(Problem statement)
Reproduce the entries below exactly, but only from the line containing "split; [by eapply" to the line containing "destruct k; [by rewrite Hk, app_nil_r | cbn in Hkl;", inclusive.

(Dataset records)
►

Lemma step_traced tr s l s' : traced tr s -> step s l s' -> traced (tr ++ [l]) s'.
Proof.
  intros Htr Hs.
  destruct Hs as [self Hb | self Hb | i t a c Ht Hc | i t n c Ht Hc | k x r n c Hx Hr Hc
    | i t e c out g' Ht Hp Hc Hg | i t n c Ht Hp Hc | i t e es n c Ht Hp Hc | i t ok Ht Hp Hc
    | i t e n c Ht Hp Hn Hc | i t Ht Hp Hc | os | t o r c Ht Hc | t g os Ht Hp Ho
    | t g o ok o' Ht Hp Ho Hs | t g e c Ht Hp Hc | t g n c Ht Hp Hc | t g e o out o' Ht Hp Ho Hs
    | t g a es n c Ht Hp Hc].
  all: try by apply (other_traced _ s).

  - apply (other_traced _ s); [|done..]. unfold synced. by destruct (spawn_aggregators _ _).
  - apply (other_traced _ s); [|done..]. by destruct out.
  - apply (silent_traced _ s); [| |done..].
    + intros u. transitivity (unsent (update_strategy t {| sg_strategy := o; sg_receiver := r; sg_phase := Syncing |} s) u);
        [done|]. rewrite unsent_update. case_decide as Hut; [|done]. unfold unsent. by rewrite Hut, Ht.
    + intros u g' e. cbn. destruct (decide (u = t)) as [->|Hne]; [rewrite lookup_insert_eq; by intros [= <-]|].
      rewrite lookup_insert_ne by done. eauto.
  - (* aborted *)
    apply (task_traced _ s _ _ t g (Serving Ended)); try done. cbn. rewrite app_nil_r. unfold unsent.
    rewrite Ht. by destruct (sg_phase g) as [|?|[]].
  - apply (task_traced _ s _ _ t g (Serving (if ok then Waiting else Ended))); try done.
    1: by destruct ok. cbn. unfold unsent. rewrite Ht, Hp. by destruct ok.
  - apply (task_traced _ s _ _ t g (Processing e)); try done.
    + intros e' [= ->]. cbn. by rewrite decide_True.
    + cbn. unfold unsent. by rewrite Ht, Hp.
  - apply (task_traced _ s _ _ t g (Serving Ended)); try done. cbn. unfold unsent. by rewrite Ht, Hp.
  - apply (task_traced _ s _ _ t g (Serving (match out with Some l => after l | None => Ended end))); try done.
    + by destruct out.
    + intros u Hne. split; [done|]. cbn. destruct out; [by rewrite decide_False | done].
    + intros u e' out' [= -> -> ->]. done.
    + cbn. unfold unsent. rewrite Ht, Hp. destruct out as [[|b l]|]; cbn; by rewrite ?decide_True.
  - apply (task_traced _ s _ _ t g (Serving (after es))); try done.
    + intros u Hne. cbn. by rewrite decide_False.
    + cbn. unfold unsent. rewrite Ht, Hp, decide_True by done. cbn. rewrite app_nil_r. by destruct es.
Qed.

Lemma run_traced self os : traced [] (run self os).
Proof.
  destruct (run_spec self os) as (_ & _ & _ & _ & _ & Hg & _). split.
  - intros t g e. by rewrite Hg.
  - intros t e out Hin. by apply not_elem_of_nil in Hin.
  - intros t. unfold unsent. by rewrite Hg.
Qed.

Lemma runs_traced self os tr s : runs_to (run self os) tr s -> traced tr s.
Proof. induction 1; eauto using step_traced, run_traced. Qed.

(** A task hears only what the channel carried. *)
Lemma heard_sent self os tr s id e : runs_to (run self os) tr s -> e ∈ heard id tr -> e ∈ events_of tr.
Proof using Type*.
  intros Hr. pose proof (run_readers_ok self os) as Hok.
  induction Hr as [|tr s1 l s2 Hr IH Hs]; intros Hin; [by apply not_elem_of_nil in Hin|].
  unfold heard, events_of in *. rewrite omap_snoc, elem_of_app in *.
  destruct Hin as [Hin|Hin]; [by left; apply IH|].
  destruct (heard_in id l) as [e0|] eqn:Hin'; [|by apply not_elem_of_nil in Hin].
  apply list_elem_of_singleton in Hin as <-. rename Hin' into Hin. pose proof (runs_readers_ok _ _ _ Hok Hr) as [Hk _ _].
  pose proof (runs_events _ _ _ Hok Hr) as Hev.
  destruct (run_spec self os) as (_ & He & _). rewrite He in Hev.
  destruct (broadcast_channel_law (M := event) (event_channel_capacity self)) as [Hn _].
  rewrite Hn in Hev.
  destruct (step_moves _ _ _ Hs) as [_ _ Hq _ | e' n _ _ Hq _ | id' r o c Hid Hc Ho Hh _ _ _
    | id' r _ _ _ _ Hq _ | id' r _ _ _ _ Hq _ | eng _ -> _]; try (destruct (Hq id); congruence); [|done].
  left. destruct (decide (id = id')) as [->|Hne]; [|destruct (Ho id Hne) as (_ & Hno & _); congruence].
  destruct (Hk _ _ Hid) as [p Hp]. rewrite Hh in Hin. destruct o as [m|]; cbn in Hin; simplify_eq.
  destruct (recv_law _ _ _ _ _ Hp Hc) as (_ & _ & _ & _ & Hm & _). rewrite Hev in Hm.
  by eapply list_elem_of_lookup_2.
Qed.
End Provenance.

(** ** The guarantees *)

(** C11. A strategy hears a contiguous run of the events sent from the moment its task
    was spawned, in their order, and all of them when it has caught up without
    having ended; once it has fallen behind by more than the channel keeps, its
    task has ended for good. *)
Theorem strategies_hear_in_order `{Parts} `{!Broadcast event} `{!Broadcast action}
    `{!BroadcastLaws event} `{!BroadcastLaws action} (self : Engine) os tr1 s1 t o s2 tr2 s3
    (Hbefore : runs_to (run self os) tr1 s1) (Hspawn : step s1 (StrategySpawned t o) s2)
    (Hafter : runs_to s2 tr2 s3) :
  heard (SgReader t) tr1 = [] /\
  heard (SgReader t) tr2 `prefix_of` events_of tr2 /\
  (forall r c, reads s3 (SgReader t) = Some r -> recv r (events s3) = (None, c) ->
     heard (SgReader t) tr2 = events_of tr2) /\
  (forall tr3 n tr4, tr2 = tr3 ++ StrategyLagged t n :: tr4 ->
     gone s3 t /\ heard (SgReader t) tr4 = []).
Proof.
  pose proof (runs_readers_ok _ _ _ (run_readers_ok self os) Hbefore) as Hok1.
  pose proof (moves_readers_ok _ _ _ Hok1 Hspawn) as Hok2.
  destruct (spawned_listening _ _ _ _ Hspawn) as [Hnew Hl].
  pose proof (step_events _ _ _ Hok1 Hspawn) as Hs. cbn in Hs. rewrite app_nil_r in Hs.
  pose proof (runs_events _ _ _ Hok2 Hafter) as Hs3.
  assert (drop (length (sent (events s1))) (sent (events s3)) = events_of tr2) as Hd.
  { rewrite Hs3, Hs. apply drop_app_length. }
  pose proof (runs_listening _ _ _ _ _ _ Hok2 Hafter Hl) as Hl3. cbn in Hl3.
  split; [by eapply runs_unspawned|]. split; [|split].
  - destruct Hl3 as [(r & _ & Hf)|(_ & _ & _ & Hp)]; rewrite <- Hd; [by eapply follows_prefix | by apply Hp].
  - intros r c Hr Hc. destruct Hl3 as [(r' & Hr' & Hf)|[(g & Hg & He) _]].
    2: { cbn in Hr. rewrite Hg in Hr. cbn in Hr. by rewrite He in Hr. }
    assert (r' = r) as -> by congruence. pose proof (follows_prefix _ _ _ _ Hf) as [k Hk].
    rewrite Hd in Hk. destruct Hf as (Hp & Hle & _).
    destruct (recv_law _ _ _ _ _ Hp Hc) as (_ & _ & _ & Hlen & _).
    apply (f_equal length) in Hd as Hdl. rewrite length_drop in Hdl.
    apply (f_equal length) in Hk as Hkl. rewrite length_app in Hkl.
    destruct k; [by rewrite Hk, app_nil_r | cbn in Hkl; lia].
  - intros tr3 n tr4 ->. apply runs_app_inv in Hafter as (s4 & _ & Hr).
    apply (runs_app_inv _ [_]) in Hr as (s5 & Hone & Hr).
    by eapply (gone_runs _ _ _ _ Hr), lagged_gone, runs_one.
Qed.

(** C12. Each executor takes the actions in the order they were sent, each at most
    once and as long as it keeps up without a gap; every action it has taken it
    executes once. *)
Theorem executors_take_in_order `{Parts} `{!Broadcast event} `{!Broadcast action}
    `{!BroadcastLaws event} `{!BroadcastLaws action} (self : Engine) os tr s
    (Hrun : runs_to (run self os) tr s) (i : nat) :
  sublist (taken i tr) (actions_of tr) /\
  (missed i tr = 0 -> taken i tr `prefix_of` actions_of tr) /\
  taken i tr ≡ₚ executed i tr ++ pending i s /\
  executed i tr ⊆+ actions_of tr /\
  (forall t c, executor_tasks s !! i = Some t -> recv (ex_receiver t) (actions s) = (None, c) ->
     missed i tr = 0 -> taken i tr = actions_of tr).
Proof.
  destruct (runs_executors_ok _ _ _ _ Hrun) as [O1 O2 _ O4 O5 O6].
  split; [apply O4|]. split; [apply O5|]. split; [apply O6|]. split.
  - transitivity (taken i tr); [rewrite O6; by apply submseteq_inserts_r | by apply sublist_submseteq].
  - intros t c Ht Hc Hm. destruct (O5 i Hm) as [k Hk]. destruct (O2 i t Ht) as (Hp & Hle & _).
    destruct (recv_law _ _ _ _ _ Hp Hc) as (_ & _ & _ & Hlen & _).
    rewrite O1, Hk, length_app, Hm in Hlen. destruct k; [by rewrite Hk, app_nil_r | cbn in Hlen; lia].
Qed.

◄

(Written solution)
  split; [by eapply runs_unspawned|]. split; [|split].
  - destruct Hl3 as [(r & _ & Hf)|(_ & _ & _ & Hp)]; rewrite <- Hd; [by eapply follows_prefix | by apply Hp].
  - intros r c Hr Hc. destruct Hl3 as [(r' & Hr' & Hf)|[(g & Hg & He) _]].
    2: { cbn in Hr. rewrite Hg in Hr. cbn in Hr. by rewrite He in Hr. }
    assert (r' = r) as -> by congruence. pose proof (follows_prefix _ _ _ _ Hf) as [k Hk].
    rewrite Hd in Hk. destruct Hf as (Hp & Hle & _).
    destruct (recv_law _ _ _ _ _ Hp Hc) as (_ & _ & _ & Hlen & _).
    apply (f_equal length) in Hd as Hdl. rewrite length_drop in Hdl.
    apply (f_equal length) in Hk as Hkl. rewrite length_app in Hkl.
    destruct k; [by rewrite Hk, app_nil_r | cbn in Hkl; lia].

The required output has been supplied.